Here are five effective ways you can make “on premises” IT security improvements and decrease the odds you will be hacked by someone with physical access to your technology:
#1 Add a front desk sign-in log and a camera system. Plus restrict who can access your back room
Review your security access plan with your building and implement a sign-in process for visitors. Restrict who can access your offices, and take security measures to prevent someone from wandering into your backroom and having physical contact with your servers and technology. Your server room should be locked with a keycard that logs the people that have access and records the date and time of when they access the room.
#2 Analyze how you and your employees remotely access the data at your office
If the only protection against someone accessing your business’s proprietary data from this device is a simple password, it is time that you make significant improvements to the security of your data and how employees are granted remote access.
An option for businesses is implementing multifactor authentication (MFA). This is a security system that requires more than one method of authentication to verify the user’s identity when logging in. An example would be a text sent to the person’s mobile phone with a 6-digit pin number that also needs to be entered. The goal of MFA is to create a layered defense and make it more difficult for an unauthorized person to access a target such as a physical location, computing device, network or database.
It is also a good idea to create separate share drives for more critical information and limit access to that data on a “need to know” basis. Instead of setting up access to these share drives by person, set up groups of people with specific access levels. This way, when people are moved to new roles or departments their access levels automatically follow the job description.
Periodically audit your remote access policy. Don’t make the mistake of becoming complacent with your security just because you have been without incident. If you are only using two-factor authentication for remote access, consider adding a third to increase protection.

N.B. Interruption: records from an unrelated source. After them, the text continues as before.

Lemma all_items db :
  exists all : list (Bytes * Bytes), iterate_all db = inl all /\
    info_entries db (filter (fun kv : Bytes * Bytes => is_info_key kv.1 = true) all).
Proof.
  destruct (db_iterator_view db) as (all & Hall & Hperm & Hs). exists all. unfold iterate_all.
  rewrite Hall. split; [done|]. split; [|split].
  - intros k v. rewrite list_elem_of_filter, Hperm, elem_of_map_to_list. cbn [fst]. tauto.
  - by apply sorted_filter.
  - apply NoDup_filter. rewrite Hperm. apply NoDup_map_to_list.
Qed.

Lemma matches_addr_key q a : is_address a -> matches q (addr_key a) = contains q (hex_encode a).
Proof.
  intros [_ Hb]. unfold matches. change (drop 5 (addr_key a)) with (hex_encode a). f_equal.
  pose proof (hex_encode_digits a Hb) as Hd. unfold to_lowercase.
  induction (hex_encode a) as [|c l IH]; [done|]. apply Forall_cons in Hd as [Hc Hd].
  cbn [fmap list_fmap]. rewrite IH by done. f_equal. unfold is_hex_digit in Hc.
  destruct (Z.leb_spec 65 c); [|done]. destruct (Z.leb_spec c 90); cbn [andb]; lia.
Qed.

Lemma filed_filter q l infos :
  Forall2 filed l infos ->
  Forall2 filed (filter (fun kv : Bytes * Bytes => matches q kv.1 = true) l)
    (filter (fun info => contains q (hex_encode (info_address info)) = true) infos).
Proof.
  induction 1 as [|kv info l infos Hf _ IH]; [constructor|]. rewrite !filter_cons.
  pose proof Hf as (Ha & Hk & _). rewrite Hk, (matches_addr_key q _ Ha).
  case_decide; [by constructor|done].
Qed.

Lemma filter_filter_and {A} (p q : A -> bool) (l : list A) :
  filter (fun x => p x && q x = true) l = filter (fun x => q x = true) (filter (fun x => p x = true) l).
Proof.
  induction l as [|x l IH]; [done|]. rewrite !filter_cons. destruct (p x); cbn [andb].
  - rewrite (decide_True (P := true = true)) by done. rewrite filter_cons. by rewrite IH.
  - by rewrite !(decide_False (P := false = true)).
Qed.

Lemma listed_infos hist db (q : option Bytes) limit :
  holds hist db -> (forall a, a ∈ hist.*1 -> is_address a) ->
  (items ← iterate_all db;
   infos_upto (match q with Some q => matches q | None => fun _ => true end) limit [] items) =
  inl (take (Nat.max 1 limit)
    (match q with
     | Some q => filter (fun info => contains q (hex_encode (info_address info)) = true) (records hist)
     | None => records hist end)).
Proof.
  intros Hh Hwf. destruct (all_items db) as (all & -> & He). cbn [mbind sdk_bind].
  pose proof (info_records hist db _ Hh Hwf He) as Hr.
  apply infos_listed. rewrite (filter_filter_and (fun kv : Bytes * Bytes => is_info_key kv.1)
    (fun kv => (match q with Some q => matches q | None => fun _ => true end) kv.1)).
  destruct q as [q|]; [by apply filed_filter|].
  assert (forall l : list (Bytes * Bytes), filter (fun _ => true = true) l = l) as Hid.
  { induction l as [|x l IH]; [done|]. rewrite filter_cons_True by done. by rewrite IH. }
  by rewrite Hid.
Qed.

Lemma count_addresses_spec l rest n :
  (forall kv, kv ∈ l -> is_info_key kv.1 = true) ->
  (forall kv, kv ∈ rest -> starts_with (ascii_bytes "addr:") kv.1 = false) ->
  0 <= n -> n + Z.of_nat (length l) <= u64_max ->
  count_addresses n (l ++ rest) = n + Z.of_nat (length l).
Proof.
  intros Hl Hr. revert n. induction l as [|[k v] l IH]; intros n Hn Hmax; cbn [app].
  - cbn [length]. destruct rest as [|[k v] rest]; [cbn; lia|]. cbn [count_addresses].
    pose proof (Hr (k, v) ltac:(left)) as Hk. cbn [fst] in Hk. unfold is_info_key. rewrite Hk. cbn. lia.
  - cbn [count_addresses length] in *. pose proof (Hl (k, v) ltac:(left)) as Hk. cbn [fst] in Hk.
    rewrite Hk, u64_add_small by lia. rewrite IH; [lia| |lia|lia]. intros kv Hkv. apply Hl. by right.
Qed.

Lemma address_count hist db :
  holds hist db -> (forall a, a ∈ hist.*1 -> is_address a) -> Z.of_nat (length hist) <= u64_max ->
  get_address_count db = inl (Z.of_nat (length (remove_dups hist.*1))).
Proof.
  intros Hh Hwf Hmax.
  destruct (scan_split (ascii_bytes "addr:") db) as (l & rest & Hit & Hin & Hout & Hel & Hs & Hnd).
  assert (forall kv, kv ∈ l -> is_info_key kv.1 = true) as Hinfo.
  { intros [k v] Hkv. pose proof (Hin _ Hkv) as Hst. apply Hel in Hkv as [Hv _]. cbn [fst] in *.
    destruct (holds_keys _ _ Hh k ltac:(eauto)) as (a & Ha & _ & [->| ->]); [by apply addr_key_is_info|].
    apply starts_with_inv in Hst as [t Ht]. by destruct (addr_key_not_count a t). }
  assert (info_entries db l) as He.
  { split; [|by split]. intros k v. rewrite Hel. split; intros [Hv Hk]; (split; [done|]).
    - apply (Hinfo (k, v)). by apply Hel.
    - unfold is_info_key in Hk. by apply andb_prop in Hk as [? _]. }
  pose proof (f_equal length (info_keys hist db l Hh Hwf He)) as Hlen. rewrite !length_fmap in Hlen.
  unfold by_hex in Hlen. rewrite sort_by_length in Hlen.
  assert (length (remove_dups hist.*1) <= length hist)%nat as Hle.
  { rewrite <- (length_fmap fst hist). apply submseteq_length, NoDup_submseteq; [apply NoDup_remove_dups|].
    intros x. by rewrite elem_of_remove_dups. }
  unfold get_address_count, iterate_from. rewrite Hit. cbn [sdk_of mbind sdk_bind].
  rewrite (count_addresses_spec l rest 0 Hinfo Hout); [by rewrite Hlen|lia|rewrite Hlen; lia].
Qed.

(** ** The indexer *)

Lemma log_addresses log a : log_wf log -> a ∈ (log ≫= touched_by).*1 -> is_address a.
Proof.
  intros Hwf (x & -> & Hx)%list_elem_of_fmap. apply list_elem_of_bind in Hx as (e & Hx & He).
  unfold touched_by in Hx. apply list_elem_of_fmap in Hx as (b & -> & Hb). by apply (Hwf e).
Qed.

(** C25: after any sequence of successful calls on an empty database: the record of an
    address counts the times a transaction touched it, a transfer to oneself twice,
    with the first and the last instant; the count is that of the touched
    addresses; a search returns, in the order of the addresses, the records whose
    address contains the text, cut to the limit or to one if that is zero; and
    the listings of the busiest and of the most recent addresses take the first
    records in the order of the addresses, as many as the limit, and only then
    sort them. *)
Theorem address_index_answers log (db0 db : Db) :
  db_view db0 = ∅ -> log_wf log -> index_all log db0 = (inl tt, db) ->
  let hist := log ≫= touched_by in
  (forall a, is_address a -> get_address_info a db = inl (info_of a hist)) /\
  (forall limit, get_top_addresses_by_transactions limit db =
     inl (take limit (sort_by (fun a b => transaction_count b <=? transaction_count a)
       (take (Nat.max 1 limit) (records hist))))) /\
  (forall limit, get_recent_addresses limit db =
     inl (take limit (sort_by (fun a b => last_seen b <=? last_seen a)
       (take (Nat.max 1 limit) (records hist))))) /\
  (forall text limit, search_addresses text limit db =
     inl (take (Nat.max 1 limit) (filter (fun info =>
       contains (to_lowercase text) (hex_encode (info_address info)) = true) (records hist)))) /\
  (Z.of_nat (length hist) <= u64_max ->
     get_address_count db = inl (Z.of_nat (length (remove_dups hist.*1)))).
Proof.
  intros Hempty Hwf Hrun hist.
  apply (index_all_holds log []) in Hrun; [|done|by apply holds_nil]. cbn [app] in Hrun. fold hist in Hrun.
  assert (forall a, a ∈ hist.*1 -> is_address a) as Ha by (intros a; by apply log_addresses).
  assert (forall limit, (items ← iterate_all db; infos_upto (fun _ => true) limit [] items) =
    inl (take (Nat.max 1 limit) (records hist))) as Hlist by (intros; by apply (listed_infos hist db None)).
  split; [intros a Hadr; by apply get_address_info_spec|]. split; [|split; [|split]].
  - intros limit. specialize (Hlist limit). unfold get_top_addresses_by_transactions.
    destruct (iterate_all db) as [items|]; [|done]. cbn [mbind sdk_bind] in *. by rewrite Hlist.
  - intros limit. specialize (Hlist limit). unfold get_recent_addresses.
    destruct (iterate_all db) as [items|]; [|done]. cbn [mbind sdk_bind] in *. by rewrite Hlist.
  - intros text limit. by apply (listed_infos hist db (Some (to_lowercase text))).
  - by apply address_count.
Qed.
End AddressFacts.

(** ** Witness *)

Definition fmt_info : format AddressInfo :=
  fmt_map (fmt_pair fmt_bytes (fmt_pair fmt_bytes (fmt_list fmt_Z)))
    (fun i => (info_address i, (info_balance i, [transaction_count i; first_seen i; last_seen i])))
    (fun '(a, (b, l)) => match l with
       | [c; f; t] => Some {| info_address := a; info_balance := b; transaction_count := c;
                              first_seen := f; last_seen := t |}
       | _ => None end)
    (fun i => match i with Build_AddressInfo _ _ _ _ _ => eq_refl end).
#[export] Instance info_codec : Codec AddressInfo := fmt_codec fmt_info.
#[export] Instance info_codec_laws : CodecLaws AddressInfo := fmt_codec_laws fmt_info.

(** The first address is touched once, the second three times. *)
Definition touch_log : list (Transaction * Z) :=
  [(new_transfer (replicate 20 2) (replicate 20 1) 5 0 21000 3, 10);
   (new_transfer (replicate 20 2) (replicate 20 2) 5 1 21000 3, 20)].
Abbreviation touched_db := (index_all touch_log (∅ : MemDb)).2.

Lemma touch_log_wf : log_wf touch_log.
Proof.
  assert (forall x, is_byte x -> is_address (replicate 20 x)) as Hr.
  { intros x Hx. split; [by rewrite length_replicate|by apply Forall_replicate]. }
  intros e a He Ha. unfold touch_log in He. rewrite !elem_of_cons in He.
  destruct He as [->|[->|He]]; [| |by apply not_elem_of_nil in He];
    unfold touches, new_transfer in Ha; cbn [fst from payload] in Ha; rewrite !elem_of_cons in Ha;
    destruct Ha as [->|[->|Ha]]; try (by apply not_elem_of_nil in Ha); apply Hr; by split.
Qed.

(** The busiest address is not the one that is listed. *)
Lemma address_index_answers_witness :
  get_address_info (replicate 20 2) touched_db =
    inl (Some {| info_address := replicate 20 2; info_balance := ascii_bytes "0";
                 transaction_count := 3; first_seen := 10; last_seen := 20 |}) /\
  get_top_addresses_by_transactions 1 touched_db =
    inl [{| info_address := replicate 20 1; info_balance := ascii_bytes "0";
            transaction_count := 1; first_seen := 10; last_seen := 10 |}] /\
  get_address_count touched_db = inl 2.
Proof.
  destruct (address_index_answers touch_log (∅ : MemDb) touched_db) as (Hget & Htop & _ & _ & Hcount).
  - reflexivity.
  - exact touch_log_wf.
  - apply injective_projections; [vm_compute; reflexivity|reflexivity].
  - split; [|split].
    + rewrite Hget; [vm_compute; reflexivity|].
      split; [reflexivity|]. apply Forall_replicate. split; reflexivity || discriminate.
    + rewrite Htop. vm_compute. reflexivity.
    + rewrite Hcount; [vm_compute; reflexivity|vm_compute; discriminate].
Defined.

#3 Create a phishing policy
Train employees on how to spot phishing scams and what to do when they think they might have been the recipient of one, or even worse… activated one.
Provide them with examples so that they get an idea of what phishing attempts look like. Give them a set of guidelines outlining what information they are able to disseminate and what information is proprietary. Make sure this policy is in writing and highly visible. Train all new hires on this policy immediately. Lastly, hire a security firm to proactively phish your employees. This proactive technique will give you a better idea of your risk level so you can supply additional training for the employees that click on the fake phishing email and require further guidance.
#4 Request a security plan from your IT provider
A skilled IT provider will provide your business with an adequate level of cyber security protection. They will be able to point out your weaknesses and areas of vulnerability. They can also provide you with helpful tools to train employees on how to protect sensitive data and not fall victim to cyber-crimes. Most IT providers have a handy checklist or short guide they provide to their clients.
#5 Conduct an all-staff security meeting and assemble a technology committee
Go over ways that you and your employees can collectively improve security. For example, if you see a USB that’s not yours, give it to IT, even if it has your company’s logo on it.
Take things one step further and assemble a technology committee. Provide employees with additional incentives to participate in this committee and take on an active role in conveying the importance of cyber security, enforcing security policies, and fostering discussions on ways to improve security.